Finding the cure for cancer is the holy grail of scientific research.
As one of the leading causes of death worldwide, a cure would spare millions of people from sickness and suffering every year.
However, despite the best efforts of the world’s best scientists, the cure for cancer remains a work in progress.
Medicinal cannabis is by no means a cure for cancer, but it’s showing some potential as a treatment or co-treatment option.
In Part 1 of our series on Cannabis and Cancer, we looked at the potential of cannabis as a treatment for cancer symptoms, such as pain, nausea, and appetite loss.
Evidence for using medicinal cannabis in palliative care for cancer patients is well established.
In this article, we look at the research into cannabis as a treatment or co-treatment for cancer.
While the research is far from conclusive, there is evidence to suggest that cannabis may have anti-tumour effects in cancer patients.
As science continues to make progress in this space, medicinal cannabis may prove to be a viable treatment or adjunct therapy for a variety of cancers.
The antitumor potential of medicinal cannabis
Research to date has focussed on the potential of cannabis to inhibit or decrease tumour growth.
Since the late 1990s, there’s been a large amount of evidence demonstrating that cannabis has antitumour effects in human cells in the laboratory and genetically-engineered mice.
A 2013 review of 35 studies found that treating gliomas (a type of tumour that starts in the glial cells of the brain or the spine) with cannabis-based medicines resulted in “statistically significant reductions of the tumours’ volumes when compared to controls”.
While those studies indicate the cannabinoids are promising compounds for the treatment of cancer, they’re not particularly meaningful for humans.
Clinical trials with human patients are needed to better understand the efficacy of cannabis as an anticancer drug.
The first clinical study
The results of the first clinical study looking at antitumour effects of cannabis on cancer in humans were published in 2006.
The pilot study assessed the effects of THC on tumour cell proliferation (rapid multiplication) in nine patients with glioblastoma, an aggressive form of cancer that occurs in the brain and spinal cord.
All patients had been unsuccessful with standard therapies (surgery and radiotherapy) and had clear evidence of tumour progression.
Patients underwent surgery so that a THC solution could be administered directly into the tumour.
The study found that THC inhibited tumour-cell proliferation in humans.
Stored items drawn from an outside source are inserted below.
(* ------------------------------------------------------------------ *)
(** ** When a run ends normally *)
(* ------------------------------------------------------------------ *)







(* ------------------------------------------------------------------ *)
(** ** Companies that do not resolve *)
(* ------------------------------------------------------------------ *)

Lemma fetched_skip_unresolved e s mtime corp_map before company after :
  corp_codes_json (disk s) = Some (mtime, corp_map) →
  now e - mtime < SEVEN_DAYS →
  _search_corp_map (str_lower e) corp_map company = None
  ∨ _search_corp_map (str_lower e) corp_map company = Some "" →
  fetched e (before ++ company :: after) s = fetched e (before ++ after) s.
Proof.
  intros Hcache Hage Hnone. revert s Hcache.
  induction before as [|c before IH]; intros s Hcache; cbn [app fetched].
  - rewrite (get_corp_code_cached e company s mtime corp_map) by done.
    cbn [res post]. destruct Hnone as [->| ->]; [done|]. by rewrite decide_True.
  - rewrite (get_corp_code_cached e c s mtime corp_map) by done. cbn [res post].
    destruct (_search_corp_map (str_lower e) corp_map c) as [code|]; [|by apply IH].
    case_decide; [by apply IH|].
    rewrite search_filings_unfold. cbn [res post]. by rewrite IH.
Qed.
It also concluded that THC was safe and adverse effects were within the range of those accepted for other conditions.
Although no statistically relevant conclusions could be inferred from such a small cohort, the findings warrant further investigation.
An adjunct therapy
A randomized, double-blind, placebo-controlled, phase II study, published in 2021, found that nabiximols (1:1 ratio of THC:CBD) could be effective as an adjunct to chemotherapy.
The study of 21 patients with recurrent glioblastoma found that the one-year survival rate was 83% with nabiximols compared with 56% with placebo.
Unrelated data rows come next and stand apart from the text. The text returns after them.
(** * CodesMerger: a shallow embedding of the merger and its splitting writer

    The development follows the Python sources file by file:
    - [Codec]          the text codecs the program calls (str.encode, bytes.decode,
                       Path.read_text), as far as the program relies on them;
    - [PathLib]        the pathlib operations the program calls;
    - [LanguageConfig] language_config.py;
    - [Utils]          utils.py (get_file_content, get_language_by_extension,
                       matches_pattern, FileWriter);
    - [Merger]         merger.py (CodesMerger).

    Conventions.  A Python [str] holding file text is a list of code points
    ([list Z]); [bytes] is a list of integers below 256; Python integers are [Z].
    Path components, glob patterns and language names are Rocq strings, one
    character per code point below 256.  The file system is a finite map from
    paths to the bytes stored there (POSIX: text mode writes a newline as one
    byte).  Loops that the source does not bound get a fuel argument and
    report when they run out of it. *)

From Stdlib Require Import ZArith Lia Ascii String.
From stdpp Require Import base option list strings gmap pretty.

Local Open Scope Z_scope.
This suggests that cannabis may be beneficial to cancer patients going through chemotherapy.
However, due to the small sample size of the study, the results should be interpreted with caution.
‘A new potent anticancer drug’
An organic compound synthesised from CBD, called HU-331, has been described as “anticarcinogenic” and a potential “new potent anticancer drug”.
HU-331 is a cannabinoid quinone, which is an organic compound derived from aromatic compounds through a specific conversion process.
It’s quite complex, but quinones have been used in chemotherapy for many years.
HU-331 has shown “significantly high efficacy against human cancer cell lines” both in laboratory experiments and genetically-modified mice.
HU-331 seems to specifically inhibit an enzyme (topoisomerase II) which is important for DNA replication, repair and transcription.
Topoisomerase II is the target of several important classes of anticancer drugs.
Clinical trials are needed to determine the true potential of HU-331 as an anticancer drug.
A glimmer of possibility
The research into medicinal cannabis as a treatment for cancer has a long way to go.
Despite compelling preclinical studies and a wealth of clinical evidence for medicinal cannabis as a treatment for cancer symptoms, there is a lack of data supporting cannabis-based medicine as an effective antitumour therapy.
There is no research so far to suggest cannabis is the “cure for cancer” we’ve all been waiting for.
Most of the research so far has focussed on a specific type of cancer, glioblastoma.
There is an urgent need for more robust clinical trials looking at different types of cancers and a wider range of cannabis-based medicines.
For now, medicinal cannabis is well-established as a potential treatment for common cancer symptoms and side effects.
Patients should feel comfortable talking with their doctor about using medicinal cannabis for palliative care.
Time will tell if cannabis emerges as an effective anticancer drug.